Given entries START
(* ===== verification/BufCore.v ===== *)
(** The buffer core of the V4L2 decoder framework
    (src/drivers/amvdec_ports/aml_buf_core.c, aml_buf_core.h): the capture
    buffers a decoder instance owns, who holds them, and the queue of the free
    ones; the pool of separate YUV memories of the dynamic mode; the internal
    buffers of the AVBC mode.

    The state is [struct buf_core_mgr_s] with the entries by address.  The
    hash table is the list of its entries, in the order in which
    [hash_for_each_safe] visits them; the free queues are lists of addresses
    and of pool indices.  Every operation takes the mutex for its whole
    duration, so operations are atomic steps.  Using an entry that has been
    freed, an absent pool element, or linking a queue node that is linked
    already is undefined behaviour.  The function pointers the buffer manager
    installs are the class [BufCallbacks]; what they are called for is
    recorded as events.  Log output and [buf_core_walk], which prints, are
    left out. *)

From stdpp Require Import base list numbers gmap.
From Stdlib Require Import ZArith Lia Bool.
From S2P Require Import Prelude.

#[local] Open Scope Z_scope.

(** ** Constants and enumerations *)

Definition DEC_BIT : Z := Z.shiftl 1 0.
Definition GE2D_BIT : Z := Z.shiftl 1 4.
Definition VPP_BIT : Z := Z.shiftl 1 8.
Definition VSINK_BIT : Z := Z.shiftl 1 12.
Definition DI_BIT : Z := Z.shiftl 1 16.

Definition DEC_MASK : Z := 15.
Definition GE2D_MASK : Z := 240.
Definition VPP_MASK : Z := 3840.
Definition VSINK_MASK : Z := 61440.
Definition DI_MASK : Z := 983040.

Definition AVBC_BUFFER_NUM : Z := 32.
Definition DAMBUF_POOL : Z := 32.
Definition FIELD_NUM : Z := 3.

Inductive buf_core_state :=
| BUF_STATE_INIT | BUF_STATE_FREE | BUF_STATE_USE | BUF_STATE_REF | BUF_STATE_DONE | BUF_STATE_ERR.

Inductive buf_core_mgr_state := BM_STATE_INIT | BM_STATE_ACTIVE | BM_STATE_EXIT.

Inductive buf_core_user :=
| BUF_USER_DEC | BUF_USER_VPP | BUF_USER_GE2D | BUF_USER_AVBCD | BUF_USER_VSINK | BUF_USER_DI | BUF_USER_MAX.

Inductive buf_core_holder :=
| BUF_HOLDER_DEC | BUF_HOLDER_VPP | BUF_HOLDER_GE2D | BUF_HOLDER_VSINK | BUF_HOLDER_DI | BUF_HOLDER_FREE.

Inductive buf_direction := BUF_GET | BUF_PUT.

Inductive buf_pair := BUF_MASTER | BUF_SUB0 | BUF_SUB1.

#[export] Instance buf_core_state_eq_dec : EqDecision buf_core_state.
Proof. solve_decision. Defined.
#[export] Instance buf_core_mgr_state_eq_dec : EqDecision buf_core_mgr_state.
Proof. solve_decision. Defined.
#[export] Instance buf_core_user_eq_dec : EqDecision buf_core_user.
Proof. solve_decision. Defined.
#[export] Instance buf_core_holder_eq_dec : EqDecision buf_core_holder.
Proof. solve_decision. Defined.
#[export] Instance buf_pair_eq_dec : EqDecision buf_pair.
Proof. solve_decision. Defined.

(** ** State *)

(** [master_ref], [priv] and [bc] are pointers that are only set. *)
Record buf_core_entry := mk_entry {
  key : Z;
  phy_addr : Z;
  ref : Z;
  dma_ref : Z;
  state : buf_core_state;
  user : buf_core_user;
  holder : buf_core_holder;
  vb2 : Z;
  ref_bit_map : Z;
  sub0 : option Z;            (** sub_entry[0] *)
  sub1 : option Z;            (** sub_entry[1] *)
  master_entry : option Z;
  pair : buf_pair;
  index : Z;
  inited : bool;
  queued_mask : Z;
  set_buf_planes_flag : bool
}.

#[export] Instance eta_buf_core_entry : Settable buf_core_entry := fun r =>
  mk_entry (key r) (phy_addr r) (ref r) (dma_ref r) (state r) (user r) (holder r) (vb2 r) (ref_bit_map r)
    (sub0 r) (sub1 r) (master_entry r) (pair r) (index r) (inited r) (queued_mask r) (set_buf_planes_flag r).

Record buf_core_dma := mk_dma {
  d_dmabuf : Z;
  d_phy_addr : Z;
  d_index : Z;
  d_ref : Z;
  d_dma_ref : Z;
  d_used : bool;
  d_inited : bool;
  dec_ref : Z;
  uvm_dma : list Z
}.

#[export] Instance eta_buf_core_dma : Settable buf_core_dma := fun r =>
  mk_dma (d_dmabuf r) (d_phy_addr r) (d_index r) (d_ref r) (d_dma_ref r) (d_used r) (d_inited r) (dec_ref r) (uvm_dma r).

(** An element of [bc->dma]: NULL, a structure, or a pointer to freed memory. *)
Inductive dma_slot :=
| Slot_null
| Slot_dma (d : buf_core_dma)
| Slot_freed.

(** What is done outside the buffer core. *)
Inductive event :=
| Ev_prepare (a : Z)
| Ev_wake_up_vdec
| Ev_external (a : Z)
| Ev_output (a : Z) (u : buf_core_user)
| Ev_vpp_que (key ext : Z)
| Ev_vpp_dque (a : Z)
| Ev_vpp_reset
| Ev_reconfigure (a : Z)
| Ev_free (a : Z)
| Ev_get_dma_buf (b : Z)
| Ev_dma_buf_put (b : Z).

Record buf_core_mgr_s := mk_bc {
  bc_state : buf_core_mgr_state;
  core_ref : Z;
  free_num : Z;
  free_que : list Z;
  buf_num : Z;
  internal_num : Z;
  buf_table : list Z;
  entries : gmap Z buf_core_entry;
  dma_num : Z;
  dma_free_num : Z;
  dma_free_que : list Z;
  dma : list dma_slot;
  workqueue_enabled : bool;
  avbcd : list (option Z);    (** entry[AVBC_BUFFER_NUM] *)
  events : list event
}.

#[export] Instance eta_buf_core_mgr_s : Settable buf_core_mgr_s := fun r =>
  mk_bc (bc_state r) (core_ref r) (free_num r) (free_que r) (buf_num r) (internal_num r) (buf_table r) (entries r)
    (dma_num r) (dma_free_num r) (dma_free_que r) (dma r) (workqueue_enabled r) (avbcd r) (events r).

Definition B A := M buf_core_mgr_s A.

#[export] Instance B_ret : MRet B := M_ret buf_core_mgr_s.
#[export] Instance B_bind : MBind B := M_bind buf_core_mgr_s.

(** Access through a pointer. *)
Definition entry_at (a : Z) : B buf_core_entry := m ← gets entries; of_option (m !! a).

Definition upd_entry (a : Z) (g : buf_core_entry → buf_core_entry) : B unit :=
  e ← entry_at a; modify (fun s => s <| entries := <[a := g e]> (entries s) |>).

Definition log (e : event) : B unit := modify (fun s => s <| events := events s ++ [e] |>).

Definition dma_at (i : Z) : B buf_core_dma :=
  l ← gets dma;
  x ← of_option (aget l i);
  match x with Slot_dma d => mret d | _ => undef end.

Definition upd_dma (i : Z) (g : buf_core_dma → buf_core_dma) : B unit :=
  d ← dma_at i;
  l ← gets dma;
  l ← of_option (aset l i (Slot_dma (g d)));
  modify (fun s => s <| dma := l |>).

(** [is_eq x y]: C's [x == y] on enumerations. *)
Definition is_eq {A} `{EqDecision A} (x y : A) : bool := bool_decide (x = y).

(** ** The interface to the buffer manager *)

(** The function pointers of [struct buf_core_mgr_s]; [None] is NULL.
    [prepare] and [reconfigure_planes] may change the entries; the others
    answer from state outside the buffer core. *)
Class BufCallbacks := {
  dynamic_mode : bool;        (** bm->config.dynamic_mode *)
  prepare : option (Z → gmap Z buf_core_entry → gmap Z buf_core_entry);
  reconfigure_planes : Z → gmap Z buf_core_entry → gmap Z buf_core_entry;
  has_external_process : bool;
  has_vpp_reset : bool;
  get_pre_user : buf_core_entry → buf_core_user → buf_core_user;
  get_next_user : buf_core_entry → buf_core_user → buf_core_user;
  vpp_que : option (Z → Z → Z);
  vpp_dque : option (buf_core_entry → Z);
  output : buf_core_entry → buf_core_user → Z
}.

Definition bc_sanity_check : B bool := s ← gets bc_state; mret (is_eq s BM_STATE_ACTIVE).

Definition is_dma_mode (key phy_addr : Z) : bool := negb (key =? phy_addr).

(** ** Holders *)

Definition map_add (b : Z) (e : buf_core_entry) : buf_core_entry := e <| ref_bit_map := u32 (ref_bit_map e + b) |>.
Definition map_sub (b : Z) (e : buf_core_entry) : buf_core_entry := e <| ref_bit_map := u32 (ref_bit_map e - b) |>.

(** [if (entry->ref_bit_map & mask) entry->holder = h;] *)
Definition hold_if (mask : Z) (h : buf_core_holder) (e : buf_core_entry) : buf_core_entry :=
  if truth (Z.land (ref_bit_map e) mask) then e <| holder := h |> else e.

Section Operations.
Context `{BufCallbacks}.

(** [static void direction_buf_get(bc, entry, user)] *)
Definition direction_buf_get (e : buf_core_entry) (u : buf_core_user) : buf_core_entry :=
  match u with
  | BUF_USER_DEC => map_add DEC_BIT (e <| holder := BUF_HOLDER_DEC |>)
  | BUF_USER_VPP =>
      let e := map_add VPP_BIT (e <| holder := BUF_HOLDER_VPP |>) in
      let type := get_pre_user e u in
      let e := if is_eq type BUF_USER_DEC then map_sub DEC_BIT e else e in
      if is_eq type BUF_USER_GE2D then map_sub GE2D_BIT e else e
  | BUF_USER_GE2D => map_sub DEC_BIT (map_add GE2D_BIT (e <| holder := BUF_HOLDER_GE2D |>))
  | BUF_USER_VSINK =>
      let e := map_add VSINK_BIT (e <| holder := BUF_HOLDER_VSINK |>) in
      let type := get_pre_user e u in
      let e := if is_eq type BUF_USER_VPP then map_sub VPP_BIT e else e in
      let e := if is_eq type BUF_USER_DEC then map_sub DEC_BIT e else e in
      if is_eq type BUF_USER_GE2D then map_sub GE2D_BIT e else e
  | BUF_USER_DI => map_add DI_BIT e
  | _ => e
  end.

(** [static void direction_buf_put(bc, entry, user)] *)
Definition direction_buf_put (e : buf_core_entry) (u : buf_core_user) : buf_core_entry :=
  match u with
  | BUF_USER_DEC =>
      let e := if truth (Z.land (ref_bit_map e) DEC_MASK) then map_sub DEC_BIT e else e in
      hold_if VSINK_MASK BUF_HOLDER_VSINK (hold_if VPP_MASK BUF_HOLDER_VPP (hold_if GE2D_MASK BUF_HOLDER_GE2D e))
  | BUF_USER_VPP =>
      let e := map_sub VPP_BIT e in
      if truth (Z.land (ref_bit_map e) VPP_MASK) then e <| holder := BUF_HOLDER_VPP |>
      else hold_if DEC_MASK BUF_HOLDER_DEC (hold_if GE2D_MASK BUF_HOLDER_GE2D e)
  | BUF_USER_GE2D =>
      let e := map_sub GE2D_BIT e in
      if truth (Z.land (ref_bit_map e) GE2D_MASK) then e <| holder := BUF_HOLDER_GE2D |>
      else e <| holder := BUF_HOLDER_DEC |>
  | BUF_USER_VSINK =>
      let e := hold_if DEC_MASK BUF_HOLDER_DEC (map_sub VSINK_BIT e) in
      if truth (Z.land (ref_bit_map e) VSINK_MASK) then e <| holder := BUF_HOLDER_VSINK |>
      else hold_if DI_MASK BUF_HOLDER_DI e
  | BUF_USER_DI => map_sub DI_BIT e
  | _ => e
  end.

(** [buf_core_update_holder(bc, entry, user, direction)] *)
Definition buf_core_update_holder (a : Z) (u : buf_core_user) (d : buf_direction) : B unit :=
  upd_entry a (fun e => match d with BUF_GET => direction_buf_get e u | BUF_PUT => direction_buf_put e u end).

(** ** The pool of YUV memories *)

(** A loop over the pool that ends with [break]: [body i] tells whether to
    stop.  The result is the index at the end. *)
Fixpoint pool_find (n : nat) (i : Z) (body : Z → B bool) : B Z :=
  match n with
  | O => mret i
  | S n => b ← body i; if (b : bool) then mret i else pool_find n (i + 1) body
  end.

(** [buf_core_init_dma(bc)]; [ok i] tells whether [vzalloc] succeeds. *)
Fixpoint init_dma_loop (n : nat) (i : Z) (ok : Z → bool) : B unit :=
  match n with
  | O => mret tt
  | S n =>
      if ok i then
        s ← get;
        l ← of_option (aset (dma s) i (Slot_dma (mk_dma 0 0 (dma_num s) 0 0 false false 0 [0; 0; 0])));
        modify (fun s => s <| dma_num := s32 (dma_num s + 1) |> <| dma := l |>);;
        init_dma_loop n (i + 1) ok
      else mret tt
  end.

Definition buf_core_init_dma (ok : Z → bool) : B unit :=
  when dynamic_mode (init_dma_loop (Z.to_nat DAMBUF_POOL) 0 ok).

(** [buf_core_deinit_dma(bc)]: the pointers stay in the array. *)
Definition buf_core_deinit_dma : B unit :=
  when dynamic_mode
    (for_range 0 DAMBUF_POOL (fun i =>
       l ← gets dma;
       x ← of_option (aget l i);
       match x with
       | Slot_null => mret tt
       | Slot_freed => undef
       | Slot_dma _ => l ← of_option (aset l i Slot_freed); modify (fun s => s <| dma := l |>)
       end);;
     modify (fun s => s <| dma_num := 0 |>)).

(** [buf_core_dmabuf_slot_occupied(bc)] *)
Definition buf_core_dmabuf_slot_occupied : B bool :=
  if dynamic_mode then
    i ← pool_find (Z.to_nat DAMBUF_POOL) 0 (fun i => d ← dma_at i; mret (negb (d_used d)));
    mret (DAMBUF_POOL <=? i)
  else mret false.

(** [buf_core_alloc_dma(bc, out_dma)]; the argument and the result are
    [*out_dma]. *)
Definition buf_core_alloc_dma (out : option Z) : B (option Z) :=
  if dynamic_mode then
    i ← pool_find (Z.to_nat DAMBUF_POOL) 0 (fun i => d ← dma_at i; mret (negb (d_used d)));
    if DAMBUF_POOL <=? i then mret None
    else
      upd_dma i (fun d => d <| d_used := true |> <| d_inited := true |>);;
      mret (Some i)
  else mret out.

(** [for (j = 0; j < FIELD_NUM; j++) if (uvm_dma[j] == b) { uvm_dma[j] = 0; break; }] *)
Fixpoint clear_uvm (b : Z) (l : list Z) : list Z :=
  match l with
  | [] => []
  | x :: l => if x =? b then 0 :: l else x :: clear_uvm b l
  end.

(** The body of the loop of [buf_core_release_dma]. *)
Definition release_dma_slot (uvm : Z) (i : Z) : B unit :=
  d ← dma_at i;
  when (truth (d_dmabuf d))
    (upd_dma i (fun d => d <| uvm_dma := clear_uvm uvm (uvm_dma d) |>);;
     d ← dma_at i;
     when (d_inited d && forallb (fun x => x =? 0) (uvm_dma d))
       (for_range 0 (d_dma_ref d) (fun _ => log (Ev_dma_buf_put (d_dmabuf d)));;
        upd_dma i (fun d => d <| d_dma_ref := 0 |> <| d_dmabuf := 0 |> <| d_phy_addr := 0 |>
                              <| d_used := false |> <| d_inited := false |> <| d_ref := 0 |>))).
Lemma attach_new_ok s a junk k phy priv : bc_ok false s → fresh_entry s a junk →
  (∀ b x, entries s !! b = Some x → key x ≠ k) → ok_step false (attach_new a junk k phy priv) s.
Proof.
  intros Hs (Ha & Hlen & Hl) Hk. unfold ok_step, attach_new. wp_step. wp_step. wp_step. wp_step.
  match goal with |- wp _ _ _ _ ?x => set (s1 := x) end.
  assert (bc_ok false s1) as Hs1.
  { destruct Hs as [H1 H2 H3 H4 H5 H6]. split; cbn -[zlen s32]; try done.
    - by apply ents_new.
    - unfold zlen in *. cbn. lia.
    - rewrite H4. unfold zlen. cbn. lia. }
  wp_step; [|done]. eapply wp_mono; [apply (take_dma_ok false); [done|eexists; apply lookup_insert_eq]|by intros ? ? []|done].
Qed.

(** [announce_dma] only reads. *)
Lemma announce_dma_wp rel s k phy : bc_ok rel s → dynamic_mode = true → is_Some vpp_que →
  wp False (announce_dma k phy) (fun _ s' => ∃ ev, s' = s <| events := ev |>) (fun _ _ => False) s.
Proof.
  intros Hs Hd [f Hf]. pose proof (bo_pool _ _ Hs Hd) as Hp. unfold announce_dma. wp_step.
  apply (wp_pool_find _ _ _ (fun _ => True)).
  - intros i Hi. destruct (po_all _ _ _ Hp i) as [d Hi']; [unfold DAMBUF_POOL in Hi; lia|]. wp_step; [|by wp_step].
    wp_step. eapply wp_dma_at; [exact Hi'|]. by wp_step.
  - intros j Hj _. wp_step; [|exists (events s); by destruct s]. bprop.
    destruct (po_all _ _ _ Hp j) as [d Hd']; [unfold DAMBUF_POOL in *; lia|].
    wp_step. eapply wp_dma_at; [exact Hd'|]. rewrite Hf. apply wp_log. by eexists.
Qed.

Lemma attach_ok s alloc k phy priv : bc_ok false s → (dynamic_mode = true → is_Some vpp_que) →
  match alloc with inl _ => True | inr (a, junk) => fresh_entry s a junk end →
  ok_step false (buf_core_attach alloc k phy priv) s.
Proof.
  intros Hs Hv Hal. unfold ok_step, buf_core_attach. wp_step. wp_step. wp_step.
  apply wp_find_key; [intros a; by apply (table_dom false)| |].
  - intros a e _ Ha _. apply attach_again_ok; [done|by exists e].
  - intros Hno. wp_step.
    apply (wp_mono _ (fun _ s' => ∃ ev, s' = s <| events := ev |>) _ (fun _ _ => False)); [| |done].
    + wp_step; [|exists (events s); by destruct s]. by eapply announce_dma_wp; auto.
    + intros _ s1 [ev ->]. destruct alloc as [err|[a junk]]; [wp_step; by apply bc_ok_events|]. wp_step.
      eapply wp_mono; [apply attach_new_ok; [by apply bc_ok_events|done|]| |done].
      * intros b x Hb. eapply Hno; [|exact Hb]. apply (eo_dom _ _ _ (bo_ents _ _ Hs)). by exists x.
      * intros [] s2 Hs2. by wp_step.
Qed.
Given entries END
=== Task details ===
Search the material above for the word "junk", then copy out each line that has it.

=== Result ===
Lemma attach_new_ok s a junk k phy priv : bc_ok false s → fresh_entry s a junk →
  (∀ b x, entries s !! b = Some x → key x ≠ k) → ok_step false (attach_new a junk k phy priv) s.
  match alloc with inl _ => True | inr (a, junk) => fresh_entry s a junk end →
    + intros _ s1 [ev ->]. destruct alloc as [err|[a junk]]; [wp_step; by apply bc_ok_events|]. wp_step.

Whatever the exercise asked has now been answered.